POLA JABAR – Kawasan Lapangan Silang Monumen Nasional (Monas) berubah menjadi lautan manusia pada Jumat, 1 Mei 2026. Sebanyak 400 ribu buruh dari berbagai penjuru daerah berkumpul sejak subuh untuk merayakan Peringatan Hari Buruh Internasional. Momentum ini menjadi istimewa dengan kehadiran langsung Presiden Prabowo Subianto di tengah-tengah massa.

Kepala Negara tiba melalui pintu barat daya Monas dan seketika disambut dengan gemuruh sorak-sorai serta kibaran bendera serikat pekerja. Atmosfer penuh semangat dan harapan menyelimuti kawasan ikonik Jakarta tersebut saat Presiden melangkah menuju panggung utama.

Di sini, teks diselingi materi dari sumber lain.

(** A record with every field of the steps and the date, all good, is
    written as a good row. *)
Lemma record_row (d : dict) :
  dict_keys d = (WIZARD_FIELDS ++ ["Date"])%list ->
  Forall (entry_good good) d ->
  exists r, dict_to_list (of_dict d) = Some r /\ row_good good r.
Proof.
  intros Hk Hg. unfold dict_keys in Hk.
  do 14 (destruct d as [|[? ?] d]; [discriminate Hk|];
         simpl in Hk; injection Hk as -> Hk).
  destruct d; [|discriminate Hk]. clear Hk.
  repeat match goal with
         | H : Forall _ (_ :: _) |- _ => inversion H; subst; clear H
         end.
  eexists. split; [reflexivity|].
  unfold row_good, CSV_COLUMNS. simpl.
  repeat constructor; assumption.
Qed.

Lemma world_good_sent (r : reply) (w : world) :
  world_good good w -> world_good good (with_sent r w).
Proof. intros H. exact H. Qed.

Lemma world_good_cleared (w : world) :
  world_good good w -> world_good good (cleared w).
Proof. intros [H _]. split; [exact H|]. intros k Hk. discriminate Hk. Qed.

Lemma world_good_research (d : dict) (w : world) :
  world_good good w -> world_good good (with_research d w).
Proof. intros H. exact H. Qed.

Lemma world_good_rows (w : world) :
  world_good good w ->
  exists rows, csv_file w = Some (CSV_COLUMNS :: rows)
               /\ Forall (row_good good) rows /\ Forall width_ok rows.
Proof.
  intros [(rows & Hf & Hr) _]. exists rows.
  auto using rows_good_width.
Qed.

Lemma see_command_ok (m : Message) (w : world) :
  world_good good w ->
  exists r, see_command m w = (with_sent r w, Ok ReturnNone).
Proof.
  intros Hw. destruct (world_good_rows w Hw) as (rows & Hf & _ & Hr).
  unfold see_command. rewrite (bind_ok _ _ _ _ _ (read_csv_ok w rows Hf Hr)).
  destruct (map (DictReader_row CSV_COLUMNS) rows); eexists; reflexivity.
Qed.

Acara dimulai dengan khidmat melalui kumandang lagu kebangsaan Indonesia Raya. Dalam pidatonya, Presiden Prabowo mengungkapkan rasa terima kasih yang mendalam atas kesempatan untuk merayakan hari bersejarah ini bersama para pekerja.

“Hari ini adalah hari perjuangan kaum buruh. Saya ucapkan terima kasih atas undangan kepada saya untuk hadir hari ini bersama saudara-saudara sekalian. Ini kehormatan bagi saya,” ucap Presiden.

Presiden menegaskan bahwa dukungan dari elemen buruh, petani, nelayan, hingga pekerja kantoran adalah pilar utama dalam menjalankan roda pemerintahannya. Ia menekankan bahwa fokus utamanya adalah memastikan kesejahteraan bagi warga yang masih berada dalam garis kesulitan ekonomi.

“Saya bertekad, saya bersumpah untuk berjuang untuk kepentingan seluruh rakyat Indonesia, dan terutama mereka-mereka yang hidupnya masih sulit,” katanya.

Lebih lanjut, Presiden Prabowo menjamin bahwa jajaran Kabinet Merah Putih memiliki visi yang tegak lurus dalam melindungi hak-hak rakyat tanpa rasa bimbang sedikit pun.

“Itu adalah tekad kami. Kami tidak akan gentar, kami tidak akan menyerah, kami tidak akan ragu-ragu untuk membela kepentingan rakyat Indonesia,” lanjutnya.

Peringatan May Day tahun ini tercatat berlangsung sangat kondusif, aman, dan penuh rasa kekeluargaan.